Project
Nature FIRST – Biodiversity Monitoring and Forensics
The goal of Nature FIRST is to develop predictive, proactive and preventative capabilities for nature conservation stakeholders by combining theoretic premises from the sciences of ecology and environmental forensics with empirical environmental observations (satellite-based & on-site) into a Proof of Principle that is tested and demonstrated in 4 European areas, covering 6 biogeographical regions.
Introduction
To ensure that ecosystems are healthy, resilient to climate change and rich in biodiversity to keep delivering the essential range of services, we need better understanding of why and where biodiversity is declining and what the key triggers are.

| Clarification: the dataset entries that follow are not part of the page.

Lemma this_minus (a b : Qc) : (this (a - b)%Qc == this a - this b)%Q.
Proof. unfold Qcminus. rewrite this_plus, this_opp. reflexivity. Qed.

Lemma this_inv (a : Qc) : (this (/ a)%Qc == / this a)%Q.
Proof. cbn [this Qcinv Q2Qc]. apply Qred_correct. Qed.

Lemma this_div (a b : Qc) : (this (a / b)%Qc == this a / this b)%Q.
Proof. unfold Qcdiv. rewrite this_mult, this_inv. reflexivity. Qed.

Lemma this_lit (z : Z) : (this (lit (N:=Qc) z) == inject_Z z)%Q.
Proof. rewrite lit_exact. cbn [this Q2Qc]. apply Qred_correct. Qed.

Lemma this_Q2Qc (q : Q) : (this (Q2Qc q) == q)%Q.
Proof. cbn [this Q2Qc]. apply Qred_correct. Qed.

Ltac to_Q :=
  unfold Qcle, Qclt in *;
  change (this 0%Qc) with 0%Q in *;
  change (this 1%Qc) with 1%Q in *;
  repeat (rewrite ?this_plus, ?this_minus, ?this_mult, ?this_opp, ?this_div,
            ?this_lit, ?this_Q2Qc in * );
  change (this 0%Qc) with 0%Q in *;
  change (this 1%Qc) with 1%Q in *.

(* ================================================================== *)
(** * The animated counter *)

Lemma Qcmin_cases (a : Qc) :
  (a <= 1 /\ Qcmin a 1 = a) \/ (1 < a /\ Qcmin a 1 = 1)%Qc.
Proof.
  unfold Qcmin. destruct (Qcltb 1 a) eqn:E.
  - right. split; [now apply Qcltb_true | reflexivity].
  - left. split; [now apply Qcltb_false | reflexivity].
Qed.

Lemma progress_bounds (t0 now : Qc) :
  (t0 <= now)%Qc ->
  let p := Qcmin ((now - t0) / dur) 1 in
  (0 <= p)%Qc /\ (p <= 1)%Qc
  /\ ((t0 + dur <= now)%Qc -> p = 1%Qc)
  /\ ((now < t0 + dur)%Qc -> (p < 1)%Qc)
  /\ (now = t0 -> p = 0%Qc).
Proof.
  intros Hnow. cbv zeta.
  assert (Hdur : (this dur == 1200)%Q) by (unfold dur; apply this_Q2Qc).
  destruct (Qcmin_cases ((now - t0) / dur)) as [[Hle ->]|[Hlt ->]].
  - assert (Hp0 : (0 <= (now - t0) / dur)%Qc).
    { to_Q. rewrite Hdur in *; unfold Qdiv in *; change (/ 1200)%Q with (1 # 1200)%Q in *. lra. }
    split; [exact Hp0|]. split; [exact Hle|]. split; [|split].
    + intros Hend. apply Qcle_antisym; [exact Hle|].
      to_Q. rewrite Hdur in *; unfold Qdiv in *; change (/ 1200)%Q with (1 # 1200)%Q in *. lra.
    + intros Hmid. to_Q. rewrite Hdur in *; unfold Qdiv in *; change (/ 1200)%Q with (1 # 1200)%Q in *.
      lra.
    + intros ->. apply Qc_is_canon. to_Q. rewrite Hdur in *; unfold Qdiv in *; change (/ 1200)%Q with (1 # 1200)%Q in *.
      ring.
  - split; [|split; [apply Qcle_refl|split; [reflexivity|split]]].
    + to_Q. lra.
    + intros Hmid. exfalso. to_Q. rewrite Hdur in *; unfold Qdiv in *; change (/ 1200)%Q with (1 # 1200)%Q in *.
      lra.
    + intros ->. exfalso. to_Q. rewrite Hdur in *; unfold Qdiv in *; change (/ 1200)%Q with (1 # 1200)%Q in *.
      lra.
Qed.

Lemma ease_bounds (p : Qc) :
  (0 <= p)%Qc -> (p <= 1)%Qc ->
  (0 <= 1 - (1 - p) ^ 3)%Qc /\ (1 - (1 - p) ^ 3 <= 1)%Qc.
Proof.
  intros H0 H1. cbn [Qcpower]. to_Q.
  set (u := (1 - this p)%Q) in *.
  assert (Hu0 : (0 <= u)%Q) by (subst u; lra).
  assert (Hu1 : (u <= 1)%Q) by (subst u; lra).
  clearbody u.
  assert (Hs0 : (0 <= u * 1)%Q) by lra.
  assert (Hs1 : (u * 1 <= 1)%Q) by lra.
  set (v := (u * 1)%Q) in *. clearbody v.
  assert (Hv0 : (0 <= u * v)%Q) by nra.
  assert (Hv1 : (u * v <= 1)%Q) by nra.
  set (z := (u * v)%Q) in *. clearbody z.
  split; nra.
Qed.

(** X18. Over exact numbers, at a frame not before the start of the
    animation the number displayed is between the value the animation
    started from and its target; from 1200 ms on it is the target and no
    further frame is requested, before that another frame is requested; at
    the very start it is the starting value. *)
Theorem animation_stays_between_and_ends :
  forall start target t0 now : Qc,
    (t0 <= now)%Qc ->
    let '(shown, again) := tick start target t0 now in
    ((start <= target)%Qc -> (start <= shown)%Qc /\ (shown <= target)%Qc)
    /\ ((target <= start)%Qc -> (target <= shown)%Qc /\ (shown <= start)%Qc)
    /\ ((t0 + dur <= now)%Qc -> shown = target /\ again = false)
    /\ ((now < t0 + dur)%Qc -> again = true)
    /\ (now = t0 -> shown = start).
Proof.
  intros start target t0 now Hnow. unfold tick.
  destruct (progress_bounds t0 now Hnow) as (Hp0 & Hp1 & Hend & Hmid & Hstart).
  set (p := Qcmin ((now - t0) / dur) 1) in *. clearbody p.
  destruct (ease_bounds p Hp0 Hp1) as [He0 He1].
  set (e := (1 - (1 - p) ^ 3)%Qc) in *.
  split; [|split; [|split; [|split]]].
  - intros Hst. clearbody e. revert He0 He1 Hst. to_Q.
    intros He0 He1 Hst.
    set (s := this start) in *. set (t := this target) in *.
    set (x := this e) in *. clearbody s t x. split; nra.
  - intros Hst. clearbody e. revert He0 He1 Hst. to_Q.
    intros He0 He1 Hst.
    set (s := this start) in *. set (t := this target) in *.
    set (x := this e) in *. clearbody s t x. split; nra.
  - intros Hdone. specialize (Hend Hdone). subst p. split.
    + subst e. cbn [Qcpower]. ring.
    + reflexivity.
  - intros Hnot. apply Qcltb_true. now apply Hmid.
  - intros Hat. specialize (Hstart Hat). subst p. subst e.
    cbn [Qcpower]. ring.
Qed.

Lemma animation_witness :
  this (fst (tick 0 (Q2Qc 80) (Q2Qc 1000) (Q2Qc 1600))) = 70%Q
  /\ snd (tick 0 (Q2Qc 80) (Q2Qc 1000) (Q2Qc 1600)) = true
  /\ (0 <= fst (tick 0 (Q2Qc 80) (Q2Qc 1000) (Q2Qc 1600)) <= Q2Qc 80)%Qc
  /\ tick 0 (Q2Qc 80) (Q2Qc 1000) (Q2Qc 2200) = (Q2Qc 80, false).
Proof.
  assert (Hmid : (Q2Qc 1000 <= Q2Qc 1600)%Qc) by (vm_compute; discriminate).
  assert (Hend : (Q2Qc 1000 <= Q2Qc 2200)%Qc) by (vm_compute; discriminate).
  pose proof (animation_stays_between_and_ends 0 (Q2Qc 80) (Q2Qc 1000)
                (Q2Qc 1600) Hmid) as H1.
  pose proof (animation_stays_between_and_ends 0 (Q2Qc 80) (Q2Qc 1000)
                (Q2Qc 2200) Hend) as H2.
  destruct (tick 0 (Q2Qc 80) (Q2Qc 1000) (Q2Qc 1600)) as [shown again] eqn:E1.
  destruct (tick 0 (Q2Qc 80) (Q2Qc 1000) (Q2Qc 2200)) as [shown' again'] eqn:E2.
  destruct H1 as (Hup & _ & _ & Hagain & _).
  destruct H2 as (_ & _ & Hdone & _).
  cbn [fst snd].
  split; [apply (f_equal (fun r => this (fst r))) in E1; vm_compute in E1;
          symmetry; exact E1|].
  split; [apply Hagain; vm_compute; reflexivity|].
  split; [apply Hup; vm_compute; discriminate|].
  destruct Hdone as [-> ->]; [vm_compute; discriminate | reflexivity].
Defined.

(* ================================================================== *)
(** * The shape of the exported text *)

Lemma occurrences_app (c : ascii) (s1 s2 : string) :
  occurrences c (s1 ++ s2) = (occurrences c s1 + occurrences c s2)%nat.
Proof. induction s1 as [|a s1 IH]; cbn; [reflexivity|]. rewrite IH. lia. Qed.

Lemma occurrences_substring (c : ascii) (s : string) :
  forall n m, (occurrences c (substring n m s) <= occurrences c s)%nat.
Proof.
  induction s as [|a s IH]; intros n m.
  - destruct n, m; cbn; lia.
  - destruct n as [|n].
    + destruct m as [|m]; cbn; [lia|]. specialize (IH 0%nat m). lia.
    + cbn. specialize (IH n m). lia.
Qed.

Lemma plain_app (s1 s2 : string) : plain s1 -> plain s2 -> plain (s1 ++ s2).
Proof.
  unfold plain. intros [H1 H2] [H3 H4]. rewrite !occurrences_app. lia.
Qed.

Lemma plain_substring (s : string) (n m : nat) :
  plain s -> plain (substring n m s).
Proof.
  unfold plain. intros [H1 H2].
  pose proof (occurrences_substring comma s n m).
  pose proof (occurrences_substring lineFeed s n m). lia.
Qed.

Lemma plain_zeros (n : nat) : plain (zeros n).
Proof. induction n; [split; reflexivity|]. destruct IHn. split; cbn; auto. Qed.

Lemma plain_uint (u : Decimal.uint) : plain (NilEmpty.string_of_uint u).
Proof.
  induction u; [split; reflexivity | ..]; destruct IHu; split; cbn; auto.
Qed.

Lemma plain_digitsOf (n : Z) : plain (digitsOf n).
Proof.
  unfold digitsOf, NilZero.string_of_uint.
  destruct (N.to_uint (Z.to_N n)) eqn:E; try (rewrite <- E; apply plain_uint).
  split; reflexivity.
Qed.

Lemma plain_fixedDigits (f : nat) (n : Z) :
  plain (fst (fixedDigits f n)) /\ plain (snd (fixedDigits f n)).
Proof.
  unfold fixedDigits. cbv zeta. cbn [fst snd].
  assert (Hm : plain (if (String.length (digitsOf n) <=? f)%nat
                      then zeros (f + 1 - String.length (digitsOf n))
                           ++ digitsOf n
                      else digitsOf n)).
  { destruct (_ <=? _)%nat; [apply plain_app; [apply plain_zeros|]|];
      apply plain_digitsOf. }
  split; now apply plain_substring.
Qed.

Lemma plain_toFixed {N} `{JSNumber N} (x : N) (f : nat) : plain (toFixed x f).
Proof.
  unfold toFixed. destruct (exact x) as [q| | |]; try (split; reflexivity).
  destruct (plain_fixedDigits f (nearest f (Qcabs q))) as [Ha Hb].
  destruct (fixedDigits f (nearest f (Qcabs q))) as [a b]. cbn [fst snd] in *.
  assert (Hs : plain (if Qcltb q 0 then "-" else ""))
    by (destruct (Qcltb q 0); split; reflexivity).
  destruct f; repeat apply plain_app; auto; split; reflexivity.
Qed.

Lemma plain_lookup (names : list (string * string)) (k : string) :
  Forall (fun kv => plain (snd kv)) names ->
  plain match lookup k names with Some name => name | None => "" end.
Proof.
  induction 1 as [|[k' v] names Hv _ IH]; cbn.
  - split; reflexivity.
  - destruct (String.eqb k k'); [exact Hv | exact IH].
Qed.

We propose a model-driven and continuous form of ecosystem monitoring. By assessing not only numbers of species and state, but also the modelled ecological and anthropogenic processes within an ecosystem, we are able to find cause-effect relations and improve our monitoring models based on retrofits and simulations to understand changes even better. The models (Digital Twins), are thus a means for learning and the creation of context to translate environmental observations into facts and actionable information (intelligence) for site managers and policy makers. As almost all pressures on biodiversity are man-induced, we combine the domains of ecology and forensic science. This novel approach gives us access to robust scientific methods to detect and recognise (traces of) human (illegal) activities that negatively affect the environment. We will make use of remote sensing & data science (e.g AI, semantics). To ensure that theory, models and practice reinforce each other, we use an iterative approach, including many demonstrations and field-tests to gain feedback and maximize impact.